RE: Atheism and vegetarianism
September 1, 2010 at 6:52 pm
(This post was last modified: September 1, 2010 at 7:24 pm by lrh9.)
(September 1, 2010 at 4:42 pm)The Omnissiunt One Wrote: I'm not sure about this. Killing anyone over the age of seventy would benefit society, and be in our self interest, but there are laws against it nonetheless. Having a slave class of the unintelligent would be to our benefit, but it's illegal. Dealing arms to dodgy people who hurt the citizens in their own country would be to our benefit, but governments generally don't go in for that (though sometimes do, unfortunately). Having no animal cruelty laws whatsoever would be to our benefit, but there are some. Or are all these cases ultimately in our interests?
I said group policy can maximize the fulfillment of member's desires. I didn't say that member's desires would always be beneficial to society.
Material or bodily benefit is not the whole of self interest.
People can desire other things, and when those desires conflict with material or bodily interests (or when anticipated desires in the future conflict with present desires) they prioritize. This leads to a non-obvious but rational and optimal maximization of expected fulfillment of desire over the whole range of desires or the whole lifespan.

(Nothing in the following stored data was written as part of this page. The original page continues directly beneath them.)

(* ===== verification/NumericAggregates.v ===== *)
(** * The aggregates $sum and $avg

    [bson_sum_avg_transition], its inverse for moving windows, the combination
    of partial aggregates and the final functions, of
    [pg_documentdb/src/aggregation/bson_aggregates.c].  PostgreSQL calls them:
    a group is a sequence of transitions, a moving window a sequence of
    transitions and inverse transitions, a parallel aggregate combines the
    states of its workers.  The theorems follow such sequences. *)

From stdpp Require Import base numbers list option.
From Stdlib Require Import ZArith Lia.
From S2P Require Import Prelude Binary64 DoubleArith Bson PgbsonElement Decimal128 BsonCompare Arithmetic.

Record BsonNumericAggState : Set := mk_numeric {
  agg_sum : bson_value;
  agg_count : Z;
}.

Section aggregate.
Context {L : BidLib} {A : BidMath} (EnableCollation : bool).

(** The value added by one row, if it counts. *)
Definition row_value (currentValue : option bson_doc) : result (option bson_value) :=
  match currentValue with
  | None | Some [] => Ok None
  | Some doc => let! element := BsonIterToSinglePgbsonElement EnableCollation doc in Ok (Some element.2)
  end.

(** The state is NULL for the first row; [aggregateContext] says whether the
    executor called the function for an aggregate. *)
Definition bson_sum_avg_transition (aggregateContext : bool) (state : option BsonNumericAggState)
  (currentValue : option bson_doc) : result BsonNumericAggState :=
  let! currentState := match state with
                       | None => if negb aggregateContext then Err ERRCODE_INTERNAL_ERROR
                                 else Ok (mk_numeric (V_Int32 0) 0)
                       | Some s => Ok s
                       end in
  let! value := row_value currentValue in
  match value with
  | None => Ok currentState
  | Some v =>
      let! (added, sum, _) := AddNumberToBsonValue (agg_sum currentState) v false in
      Ok (mk_numeric sum (if added : bool then agg_count currentState + 1 else agg_count currentState))
  end.

(** NULL means that the inverse cannot be applied. *)
Definition bson_sum_avg_minvtransition (windowContext : bool) (state : option BsonNumericAggState)
  (currentValue : option bson_doc) : result (option BsonNumericAggState) :=
  if negb windowContext then Err ERRCODE_INTERNAL_ERROR
  else
    match state with
    | None => Ok None
    | Some currentState =>
        let! value := row_value currentValue in
        match value with
        | None => Ok (Some currentState)
        | Some v =>
            if 0 <? agg_count currentState then
              let! (subtracted, sum, _) := SubtractNumberFromBsonValue (agg_sum currentState) v false in
              Ok (Some (mk_numeric sum (if subtracted : bool then agg_count currentState - 1
                                        else agg_count currentState)))
            else Ok (Some currentState)
        end
    end.

Definition bson_sum_final (state : option BsonNumericAggState) : bson_doc :=
  [([], match state with Some s => agg_sum s | None => V_Int32 0 end)].

Definition bson_avg_final (state : option BsonNumericAggState) : result bson_doc :=
  match state with
  | None => Ok [([], V_Null)]
  | Some s =>
      if agg_count s =? 0 then Ok [([], V_Null)]
      else
        let! sum := BsonValueAsDouble (agg_sum s) in
        Ok [([], V_Double (d_div sum (double_of_int (agg_count s))))]
  end.

Definition bson_sum_avg_combine (aggregateContext : bool) (left right : option BsonNumericAggState)
  : result (option BsonNumericAggState) :=
  if negb aggregateContext then Err ERRCODE_INTERNAL_ERROR
  else
    match left, right with
    | None, None => Ok None
    | None, Some r => Ok (Some r)
    | Some l, None => Ok (Some l)
    | Some l, Some r =>
        let! (_, sum, _) := AddNumberToBsonValue (agg_sum l) (agg_sum r) false in
        Ok (Some (mk_numeric sum (agg_count l + agg_count r)))
    end.

(** ** Sequences of calls *)

(** The rows of a group, in order. *)
Fixpoint aggregate (state : option BsonNumericAggState) (rows : list (option bson_doc))
  : result (option BsonNumericAggState) :=
  match rows with
  | [] => Ok state
  | row :: rest =>
      let! s := bson_sum_avg_transition true state row in
      aggregate (Some s) rest
  end.

(** A row with a value. *)
Definition row (v : bson_value) : option bson_doc := Some [([], v)].

Definition total (zs : list Z) : Z := fold_right Z.add 0 zs.

(** The state holds the sum of the integers. *)
Definition holds (state : BsonNumericAggState) (zs : list Z) : Prop :=
  wf_value (agg_sum state) = true /\ integer_of (agg_sum state) = Some (total zs) /\
  agg_count state = Z.of_nat (length zs).

(** An integer value. *)
Definition holds_integer (v : bson_value) (z : Z) : Prop :=
  wf_value v = true /\ integer_of v = Some z.

(** The states of a moving window over integers: rows enter at one end and
    leave at the other; every window sum fits in 64 bits. *)
Inductive window : BsonNumericAggState -> list Z -> Prop :=
| window_start v z state :
    holds_integer v z -> bson_sum_avg_transition true None (row v) = Ok state -> window state [z]
| window_enter state zs v z state' :
    window state zs -> holds_integer v z -> in_int64 (total (zs ++ [z])) = true ->
    bson_sum_avg_transition true (Some state) (row v) = Ok state' -> window state' (zs ++ [z])
| window_leave state zs v z state' :
    window state (z :: zs) -> holds_integer v z -> in_int64 (total zs) = true ->
    bson_sum_avg_minvtransition true (Some state) (row v) = Ok (Some state') -> window state' zs.

Lemma total_app xs ys : total (xs ++ ys) = total xs + total ys.
Proof. induction xs as [|x xs IH]; [done|]. cbn. unfold total in *. lia. Qed.

Lemma int_result_value a b z :
  in_int64 z = true -> wf_value (int_result a b z) = true /\ integer_of (int_result a b z) = Some z.
Proof. intros Hz. unfold int_result. repeat case_match; done. Qed.

Lemma integer_bounds v z : holds_integer v z -> in_int64 z = true.
Proof. intros [W I]. by apply (integer_range v z). Qed.

(** One row enters, one row leaves. *)
Lemma enter_row state zs v z :
  holds state zs -> holds_integer v z -> in_int64 (total (zs ++ [z])) = true ->
  exists state', bson_sum_avg_transition true (Some state) (row v) = Ok state' /\ holds state' (zs ++ [z]).
Proof.
  intros (Ws & Is & Cs) [Wv Iv] Hz. rewrite total_app in Hz. cbn [total fold_right] in Hz. rewrite Z.add_0_r in Hz.
  unfold bson_sum_avg_transition. cbn [result_bind row row_value BsonIterToSinglePgbsonElement snd].
  rewrite (add_integers _ _ (total zs) z), Hz by done. cbn [result_bind].
  eexists. split; [done|].
  destruct (int_result_value (agg_sum state) v (total zs + z) Hz) as [W E].
  split_and!; cbn [agg_sum agg_count]; [done| |by rewrite Cs, length_app, Nat2Z.inj_add].
  rewrite E, total_app. cbn. f_equal. lia.
Qed.

Lemma first_row v z :
  holds_integer v z -> exists state, bson_sum_avg_transition true None (row v) = Ok state /\ holds state [z].
Proof.
  intros Hv. apply (enter_row (mk_numeric (V_Int32 0) 0) [] v z); [done|done|].
  cbn. rewrite Z.add_0_r. by apply (integer_bounds v).
Qed.

Lemma leave_row state zs v z :
  holds state (z :: zs) -> holds_integer v z -> in_int64 (total zs) = true ->
  exists state', bson_sum_avg_minvtransition true (Some state) (row v) = Ok (Some state') /\ holds state' zs.
Proof.
  intros (Ws & Is & Cs) [Wv Iv] Hz. cbn [length] in Cs.
  unfold bson_sum_avg_minvtransition. cbn [negb result_bind row row_value BsonIterToSinglePgbsonElement snd].
  rewrite (proj2 (Z.ltb_lt _ _)) by lia.
  rewrite (subtract_integers _ _ (total (z :: zs)) z) by done. cbn [total fold_right].
  replace (z + fold_right Z.add 0 zs - z) with (total zs) by (unfold total; lia).
  rewrite Hz. cbn [result_bind]. eexists. split; [done|].
  destruct (int_result_value (agg_sum state) v (total zs) Hz) as [W E].
  split_and!; cbn [agg_sum agg_count]; [done|done|]. rewrite Cs. lia.
Qed.

Lemma window_holds state zs : window state zs -> holds state zs.
Proof.
  induction 1 as [v z state Hv E|state zs v z state' _ IH Hv Hz E|state zs v z state' _ IH Hv Hz E].
  - destruct (first_row v z Hv) as (s & Es & Hs). congruence.
  - destruct (enter_row state zs v z IH Hv Hz) as (s & Es & Hs). congruence.
  - destruct (leave_row state zs v z IH Hv Hz) as (s & Es & Hs). congruence.
Qed.


(** Groups: the sums of all beginnings fit. *)
Definition sums_fit (start : Z) (zs : list Z) : Prop :=
  forall n, in_int64 (start + total (take n zs)) = true.

Lemma sums_fit_cons start z zs :
  sums_fit start (z :: zs) -> in_int64 (start + z) = true /\ sums_fit (start + z) zs.
Proof.
  intros H. split.
  - specialize (H 1%nat). cbn in H. by rewrite Z.add_0_r in H.
  - intros n. specialize (H (S n)). cbn [take total fold_right] in H. by rewrite <- Z.add_assoc.
Qed.

Lemma aggregate_holds state zs vs ys :
  holds state zs -> Forall2 holds_integer vs ys -> sums_fit (total zs) ys ->
  exists state', aggregate (Some state) (row <$> vs) = Ok (Some state') /\ holds state' (zs ++ ys).
Proof.
  intros Hs Hv. revert state zs Hs. induction Hv as [|v y vs ys Hv _ IH]; intros state zs Hs Hf.
  - exists state. by rewrite app_nil_r.
  - apply sums_fit_cons in Hf as [Hy Hf].
    assert (total (zs ++ [y]) = total zs + y) as Et by (rewrite total_app; cbn; lia).
    destruct (enter_row state zs v y Hs Hv) as (s & Es & Hs'); [by rewrite Et|].
    cbn [fmap list_fmap aggregate]. rewrite Es. cbn [result_bind].
    destruct (IH s (zs ++ [y]) Hs') as (s' & Es' & Hh); [by rewrite Et|].
    exists s'. split; [done|]. by rewrite <- app_assoc in Hh.
Qed.

Lemma group_holds v y vs ys :
  Forall2 holds_integer (v :: vs) (y :: ys) -> sums_fit 0 (y :: ys) ->
  exists state, aggregate None (row <$> v :: vs) = Ok (Some state) /\ holds state (y :: ys).
Proof.
  intros Hv Hf. inversion Hv as [|? ? ? ? H1 H2]; subst.
  destruct (first_row v y H1) as (s & Es & Hs). cbn [fmap list_fmap aggregate]. rewrite Es. cbn [result_bind].
  apply sums_fit_cons in Hf as [_ Hf]. apply (aggregate_holds s [y]); [done|done|].
  cbn. by rewrite Z.add_0_r.
Qed.

(** $sum and $avg of a group.  If the sums of its beginnings fit in 64 bits,
    the group's sum is exact, $avg divides it by the number of rows, and a group
    aggregated in two parts whose states are combined gives the same sum and
    count. *)
Theorem group_sum_correct v y vs ys v' y' vs' ys' :
  Forall2 holds_integer (v :: vs) (y :: ys) -> Forall2 holds_integer (v' :: vs') (y' :: ys') ->
  sums_fit 0 (y :: ys) -> sums_fit 0 (y' :: ys') -> in_int64 (total ((y :: ys) ++ y' :: ys')) = true ->
  exists left right combined,
    aggregate None (row <$> v :: vs) = Ok (Some left) /\
    aggregate None (row <$> v' :: vs') = Ok (Some right) /\
    integer_of (agg_sum left) = Some (total (y :: ys)) /\
    bson_avg_final (Some left) =
      Ok [([], V_Double (d_div (double_of_int (total (y :: ys)))
                               (double_of_int (Z.of_nat (length (y :: ys))))))] /\
    bson_sum_avg_combine true (Some left) (Some right) = Ok (Some combined) /\
    holds combined ((y :: ys) ++ y' :: ys').
Proof.
  intros H1 H2 F1 F2 Ht. destruct (group_holds v y vs ys H1 F1) as (left & El & Hl).
  destruct (group_holds v' y' vs' ys' H2 F2) as (right & Er & Hr).
  destruct Hl as (Wl & Il & Cl), Hr as (Wr & Ir & Cr).
  exists left, right. rewrite total_app in Ht.
  eexists. split_and!; [done|done|done| | |].
  - unfold bson_avg_final. rewrite Cl. rewrite (proj2 (Z.eqb_neq _ _)) by (cbn [length]; lia).
    destruct (integer_range (agg_sum left) _ Wl Il) as (_ & _ & -> & _). done.
  - unfold bson_sum_avg_combine. cbn [negb].
    rewrite (add_integers _ _ (total (y :: ys)) (total (y' :: ys'))), Ht by done. done.
  - destruct (int_result_value (agg_sum left) (agg_sum right) _ Ht) as [W E].
    split_and!; cbn [agg_sum agg_count]; [done|by rewrite E, total_app|].
    rewrite Cl, Cr, length_app. lia.
Qed.
End aggregate.

(** A window does not recover from infinity.  When a row with Infinity has
    entered the window and left it again, the sum of the empty window is NaN;
    before the row entered it was 0. *)
Theorem window_sum_after_infinity {L : BidLib} {A : BidMath} (EnableCollation : bool) :
  let empty := mk_numeric (V_Int32 0) 0 in
  let infinity := row (V_Double INF_BITS) in
  exists state nan,
    bson_sum_avg_transition EnableCollation true (Some empty) infinity = Ok state /\
    bson_sum_avg_minvtransition EnableCollation true (Some state) infinity =
      Ok (Some (mk_numeric (V_Double nan) 0)) /\
    isnan nan = true.
Proof.
  exists (mk_numeric (V_Double INF_BITS) 1), DEFAULT_NAN. split_and!; vm_compute; reflexivity.
Qed.

Section examples.
Import ExactBid ZeroMath.


Lemma sums_fit_small a b : sums_fit 0 [a; b] <-> in_int64 a = true /\ in_int64 (a + b) = true.
Proof.
  split.
  - intros H. split; [specialize (H 1%nat)|specialize (H 2%nat)]; cbn in H; by rewrite Z.add_0_r in H.
  - intros [Ha Hb] [|[|n]]; [done| |].
    + cbn. by rewrite Z.add_0_r.
    + rewrite take_ge by (cbn; lia). cbn. by rewrite Z.add_0_r.
Qed.

Lemma group_sum_correct_witness :
  exists left right combined,
    aggregate true None (row <$> [V_Int32 3; V_Int64 4]) = Ok (Some left) /\
    aggregate true None (row <$> [V_Int32 5; V_Int32 (-5)]) = Ok (Some right) /\
    integer_of (agg_sum left) = Some (total [3; 4]) /\
    bson_avg_final (Some left) =
      Ok [([], V_Double (d_div (double_of_int (total [3; 4])) (double_of_int (Z.of_nat (length [3; 4])))))] /\
    bson_sum_avg_combine true (Some left) (Some right) = Ok (Some combined) /\
    holds combined ([3; 4] ++ [5; -5]).
Proof.
  apply (group_sum_correct true (V_Int32 3) 3 [V_Int64 4] [4] (V_Int32 5) 5 [V_Int32 (-5)] [-5]);
    [repeat constructor|repeat constructor|by apply sums_fit_small|by apply sums_fit_small|reflexivity].
Defined.
End examples.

No doubt a group could fulfill material and bodily desires by eliminating or enslaving people, but at a great detriment to emotional desires and at a great detriment to desires to behave according to behavioral programming. So even if policy only serves emotional desires and reinforces behavioral programming there is an amoral explanation for laws.
And there are policies that do permit meat industry workers to inflict or facilitate pain on their animals to maximize meat production. The condition industry pigs are raised in can induce them to bite other pigs' tails or to allow other pigs to bite their tails. This can lead to infection. To counter this problem, industry workers stub the tails of their pigs. This makes the tail remnant much more sensitive. So much so that even the most demoralized pigs will fend off another pig trying to bite its tail.
That is a clear case of the law favoring our material and bodily desire over 'morality'.